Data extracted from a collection
= Beginning of Section =
(* ===== verification/AndroidService.v ===== *)
(** * The service of the Android application

    Models [AmneziaVpnService] (client/android/src/org/amnezia/vpn/AmneziaVpnService.kt) over
    the tunnel of [AndroidTunnel]: the commands of clients, the jobs that connect, renew and
    disconnect, the handler of their exceptions, and the collector of states.

    A command is handled on the main thread; a job is cut where it suspends (to join another
    job, or to wait for a state), and any job may go on between any two events.  A job that
    was cancelled ends where it would start or resume, and not in between.  The state flow is
    conflated: who collects it sees the value of the moment.

    The service is the one for configurations of WireGuard and AmneziaWG; other kinds have services
    of their own.  Each of the two kinds has a protocol object; the model has one, which is exact
    while a run stays with one kind or changes it with the tunnel down.  Notifications, statistics,
    server names and the end of the process are left out. *)

From stdpp Require Import base numbers list strings.
From Stdlib Require Import ZArith Lia Strings.String Strings.Ascii.
From S2P Require Import Prelude Json Framing AndroidRoutes AndroidTunnel.
Open Scope string_scope.
Open Scope list_scope.
Open Scope Z_scope.

(** ** State *)

(** What a job still has to do: a connection that was launched or waits for a disconnection, a
    renewal, a disconnection that was launched, waits for a connection, or waits for the state. *)
Inductive Work :=
| ConnectWork (parsed : option WgBuilder)
| JoinDisconnection (parsed : option WgBuilder) (d : nat)
| ReconnectWork
| DisconnectWork
| JoinConnection (c : nat)
| WaitDisconnected
| Done.

Record Job := mkServiceJob { work : Work; job_cancelled : bool }.

(** The kinds of configurations of this service, [AwgService]. *)
Inductive VpnProto := WIREGUARD | AWG.

(** [protocolState] is the state of the tunnel; [last_seen] is what the collector saw last, [told]
    what it told the clients. *)
Record Service := mkService {
  tunnel : Tunnel;
  connectionJob : option nat;
  disconnectionJob : option nat;
  service_jobs : list Job;
  isServiceBound : bool;
  listening : bool;
  last_seen : ProtocolState;
  told : list ProtocolState;
  errors : nat;
  stopping : bool;
  LAST_CONF : string
}.

Definition new_service : Service := mkService no_tunnel None None [] false false UNKNOWN [] 0 false EmptyString.

Definition protocolState (s : Service) : ProtocolState := state (tunnel s).

Definition with_tunnel (t : Tunnel) (s : Service) : Service :=
  mkService t (connectionJob s) (disconnectionJob s) (service_jobs s) (isServiceBound s) (listening s) (last_seen s) (told s)
    (errors s) (stopping s) (LAST_CONF s).

Definition with_state (st : ProtocolState) (s : Service) : Service := with_tunnel (set_state st (tunnel s)) s.

Definition with_jobs (l : list Job) (s : Service) : Service :=
  mkService (tunnel s) (connectionJob s) (disconnectionJob s) l (isServiceBound s) (listening s) (last_seen s) (told s)
    (errors s) (stopping s) (LAST_CONF s).

Definition with_connection (c : option nat) (s : Service) : Service :=
  mkService (tunnel s) c (disconnectionJob s) (service_jobs s) (isServiceBound s) (listening s) (last_seen s) (told s)
    (errors s) (stopping s) (LAST_CONF s).

Definition with_disconnection (d : option nat) (s : Service) : Service :=
  mkService (tunnel s) (connectionJob s) d (service_jobs s) (isServiceBound s) (listening s) (last_seen s) (told s)
    (errors s) (stopping s) (LAST_CONF s).

Definition onError (s : Service) : Service :=
  mkService (tunnel s) (connectionJob s) (disconnectionJob s) (service_jobs s) (isServiceBound s) (listening s) (last_seen s)
    (told s) (S (errors s)) (stopping s) (LAST_CONF s).
Fixpoint indexOfSocksInbound (inbounds : list json) : option nat :=
  match inbounds with
  | [] => None
  | v :: l => if is_socks v then Some 0%nat else S <$> indexOfSocksInbound l
  end.

Definition hex_digit (n : Z) : ascii := ascii_of_N (Z.to_N (if n <? 10 then 48 + n else 87 + n)).

Fixpoint toHex (bytes : list Z) : string :=
  match bytes with
  | [] => EmptyString
  | b :: l => String (hex_digit (b / 16)) (String (hex_digit (b mod 16)) (toHex l))
  end.

(** [random n] are [n] random bytes. *)
Definition generateRandomHex (byteCount : Z) (random : nat -> list Z) : string :=
  if byteCount <=? 0 then EmptyString
  else
    let numUint32 := (byteCount + 4 - 1) / 4 in
    toHex (firstn (Z.to_nat byteCount) (random (Z.to_nat (numUint32 * 4)))).

Definition GenerateInboundEntry : QJsonObject :=
  SetValue (SetValue (SetValue (SetValue [] (JString "127.0.0.1") [ObjectKey "listen"])
    (JDouble (inject_Z defaultPort)) [ObjectKey "port"]) (JString "socks") [ObjectKey "protocol"])
    (JBool true) [ObjectKey "settings"; ObjectKey "udp"].

(** [toInt(defaultValue)] *)
Definition toIntOr (v : QJsonValue) (d : Z) : Z :=
  match v with
  | Some (JDouble q) =>
      let n := Z.quot (Qnum q) (Zpos (Qden q)) in
      if (Z.rem (Qnum q) (Zpos (Qden q)) =? 0) && (- 2 ^ 31 <=? n) && (n <? 2 ^ 31) then n else d
  | _ => d
  end.

Definition account_text (accounts : list json) (k : string) : string := chars (toString (obj_value (toObject (head accounts)) k)).

Definition GetInboundCredentials (xrayConfig : QJsonObject) : InboundCredentials :=
  let inbounds := toArray (obj_value xrayConfig "inbounds") in
  match indexOfSocksInbound inbounds with
  | None => mkCredentials EmptyString EmptyString defaultPort
  | Some socksIdx =>
      let inbound := toObject (inbounds !! socksIdx) in
      let p := toIntOr (obj_value inbound "port") defaultPort in
      let accounts := toArray (obj_value (toObject (obj_value inbound "settings")) "accounts") in
      match accounts with
      | [] => mkCredentials EmptyString EmptyString p
      | _ => mkCredentials (account_text accounts "user") (account_text accounts "pass") p
      end
  end.

Definition fresh_account (user pass : string) : json := JObject (obj_insert (obj_insert [] "user" (Some (JString user))) "pass" (Some (JString pass))).

(** [free] is the port of [acquireFreeLocalPort], none where it throws; [r1] and [r2] are the
    random bytes of the name and the password. *)
Definition EnsureInboundAuth (free : option Z) (r1 r2 : nat -> list Z) (xrayConfig : QJsonObject) :
    option (InboundCredentials * QJsonObject) :=
  let inbounds := toArray (obj_value xrayConfig "inbounds") in
  match indexOfSocksInbound inbounds with
  | None => Some (GetInboundCredentials xrayConfig, xrayConfig)
  | Some socksIdx =>
      p ← free;
      let inbound := obj_insert (toObject (inbounds !! socksIdx)) "port" (number p) in
      let settings := toObject (obj_value inbound "settings") in
      let accounts := toArray (obj_value settings "accounts") in
      let user := account_text accounts "user" in
      let pass := account_text accounts "pass" in
      let '(user', pass', settings') :=
        if String.eqb user EmptyString || String.eqb pass EmptyString then
          let user' := generateRandomHex 8 r1 in
          let pass' := generateRandomHex 16 r2 in
          (user', pass', obj_insert settings "accounts" (Some (JArray [fresh_account user' pass'])))
        else (user, pass, settings) in
      let settings'' := obj_insert settings' "auth" (Some (JString "password")) in
      let inbound' := obj_insert inbound "settings" (Some (JObject settings'')) in
      Some (mkCredentials user' pass' p,
            obj_insert xrayConfig "inbounds" (Some (JArray (<[socksIdx := JObject inbound']> inbounds))))
  end.

(** ** Lemmas *)

Lemma socks_at (l : list json) (i : nat) :
  indexOfSocksInbound l = Some i -> exists v, l !! i = Some v /\ is_socks v = true.
Proof.
  revert i. induction l as [|v l IH]; intros i; [ discriminate | ]. cbn [indexOfSocksInbound].
  destruct (is_socks v) eqn:Hv; [ intros [= <-]; exists v; split; [ reflexivity | exact Hv ] | ].
  intros Hi. apply fmap_Some in Hi as (j & Hj & ->). exact (IH j Hj).
Qed.

(** The first proxy stays the first when it is changed. *)
Lemma socks_insert (l : list json) (i : nat) (w : json) :
  indexOfSocksInbound l = Some i -> is_socks w = true -> indexOfSocksInbound (<[i := w]> l) = Some i.
Proof.
  revert i. induction l as [|v l IH]; intros i; [ discriminate | ]. cbn [indexOfSocksInbound].
  destruct (is_socks v) eqn:Hv; [ intros [= <-] Hw; cbn; rewrite Hw; reflexivity | ].
  intros Hi Hw. apply fmap_Some in Hi as (j & Hj & ->). change (<[S j := w]> (v :: l)) with (v :: <[j := w]> l).
  cbn [indexOfSocksInbound]. rewrite Hv, (IH j Hj Hw). reflexivity.
Qed.

Lemma toHex_length (l : list Z) : String.length (toHex l) = (2 * List.length l)%nat.
Proof. induction l as [|b l IH]; [ reflexivity | ]. cbn [toHex String.length List.length]. rewrite IH. lia. Qed.

(** So many bytes, and two digits for each. *)
Lemma random_length (n : Z) (r : nat -> list Z) :
  (forall k, List.length (r k) = k) -> 0 < n -> String.length (generateRandomHex n r) = (2 * Z.to_nat n)%nat.
Proof.
  intros Hr Hn. unfold generateRandomHex. rewrite (proj2 (Z.leb_gt n 0) Hn), toHex_length, length_firstn, Hr.
  assert (n <= (n + 4 - 1) / 4 * 4) by dlia. lia.
Qed.

Lemma long_text (s : string) (n : nat) : String.length s = S n -> s <> EmptyString.
Proof. intros Hs ->. discriminate. Qed.

Lemma toIntOr_number (n d : Z) : 0 <= n < 65536 -> toIntOr (number n) d = n.
Proof.
  intros Hn. unfold toIntOr, number, inject_Z. cbn [Qnum Qden]. rewrite Z.quot_1_r, Z.rem_1_r, Z.eqb_refl.
  rewrite (proj2 (Z.leb_le _ _)), (proj2 (Z.ltb_lt _ _)) by lia. reflexivity.
Qed.

(** The proxy with a port and settings of its own. *)
Definition patched (xrayConfig : QJsonObject) (i : nat) (p : Z) (settings : QJsonObject) : QJsonObject :=
  let inbounds := toArray (obj_value xrayConfig "inbounds") in
  let inbound := obj_insert (toObject (inbounds !! i)) "port" (number p) in
  let inbound' := obj_insert inbound "settings" (Some (JObject (obj_insert settings "auth" (Some (JString "password"))))) in
  obj_insert xrayConfig "inbounds" (Some (JArray (<[i := JObject inbound']> inbounds))).

Definition inbounds_of (xrayConfig : QJsonObject) : list json := toArray (obj_value xrayConfig "inbounds").

Definition inbound_of (xrayConfig : QJsonObject) (i : nat) : QJsonObject := toObject (inbounds_of xrayConfig !! i).

Definition settings_of (xrayConfig : QJsonObject) (i : nat) : QJsonObject :=
  toObject (obj_value (toObject (inbounds_of xrayConfig !! i)) "settings").

Lemma patched_inbounds (c : QJsonObject) (i : nat) (p : Z) (settings : QJsonObject) :
  exists o, inbounds_of (patched c i p settings) = <[i := JObject o]> (inbounds_of c) /\
    toIntOr (obj_value o "port") defaultPort = toIntOr (number p) defaultPort /\
    obj_value o "settings" = Some (JObject (obj_insert settings "auth" (Some (JString "password")))) /\
    forall k, k <> "port" -> k <> "settings" -> obj_value o k = obj_value (toObject (inbounds_of c !! i)) k.
Proof.
  eexists. split; [ unfold inbounds_of, patched; rewrite obj_value_insert; reflexivity | ].
  split; [ rewrite !obj_value_insert; reflexivity | split; [ rewrite !obj_value_insert; reflexivity | ] ].
  intros k H1 H2. rewrite !obj_value_insert.
  rewrite (proj2 (String.eqb_neq "settings" k)), (proj2 (String.eqb_neq "port" k)) by congruence. reflexivity.
Qed.

(** What is read from it. *)
Lemma patched_read (c : QJsonObject) (i : nat) (p : Z) (settings : QJsonObject) :
  indexOfSocksInbound (inbounds_of c) = Some i -> 0 <= p < 65536 ->
  let c' := patched c i p settings in
  indexOfSocksInbound (inbounds_of c') = Some i /\
  settings_of c' i = obj_insert settings "auth" (Some (JString "password")) /\
  (forall j, j <> i -> inbounds_of c' !! j = inbounds_of c !! j) /\
  (forall k, k <> "inbounds" -> obj_value c' k = obj_value c k) /\
  (forall k, k <> "port" -> k <> "settings" -> obj_value (inbound_of c' i) k = obj_value (inbound_of c i) k) /\
  (toArray (obj_value settings "accounts") <> [] ->
   GetInboundCredentials c' = mkCredentials (account_text (toArray (obj_value settings "accounts")) "user")
                                (account_text (toArray (obj_value settings "accounts")) "pass") p).
Proof.
  intros Hi Hp c'. destruct (patched_inbounds c i p settings) as (o & Hl & Hport & Hset & Hrest). fold c' in Hl.
  destruct (socks_at _ _ Hi) as (v & Hv & Hsocks).
  assert (Hat : inbounds_of c' !! i = Some (JObject o)) by (rewrite Hl; apply list_lookup_insert_eq, lookup_lt_is_Some; eauto).
  assert (Hidx : indexOfSocksInbound (inbounds_of c') = Some i).
  { rewrite Hl. apply socks_insert; [ exact Hi | ]. unfold is_socks in *. cbn [toObject]. rewrite Hrest by discriminate. rewrite Hv. exact Hsocks. }
  split_and!.
  - exact Hidx.
  - unfold settings_of. rewrite Hat. cbn [toObject]. rewrite Hset. reflexivity.
  - intros j Hj. rewrite Hl. apply list_lookup_insert_ne. congruence.
  - intros k Hk. unfold c', patched. rewrite obj_value_insert. rewrite (proj2 (String.eqb_neq "inbounds" k)) by congruence. reflexivity.
  - intros k H1 H2. unfold inbound_of at 1. rewrite Hat. exact (Hrest k H1 H2).
  - intros Hacc. unfold GetInboundCredentials. fold (inbounds_of c'). rewrite Hidx, Hat. cbn [toObject]. rewrite Hport, Hset.
    cbn [toObject]. rewrite obj_value_insert. change (String.eqb "auth" "accounts") with false. cbv iota.
    rewrite toIntOr_number by exact Hp. destruct (toArray (obj_value settings "accounts")); [ contradiction | reflexivity ].
Qed.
= End of Section =
Look above for every line with the word "Scope" and copy it.

**TASK SOLUTION**:
Open Scope string_scope.
Open Scope list_scope.
Open Scope Z_scope.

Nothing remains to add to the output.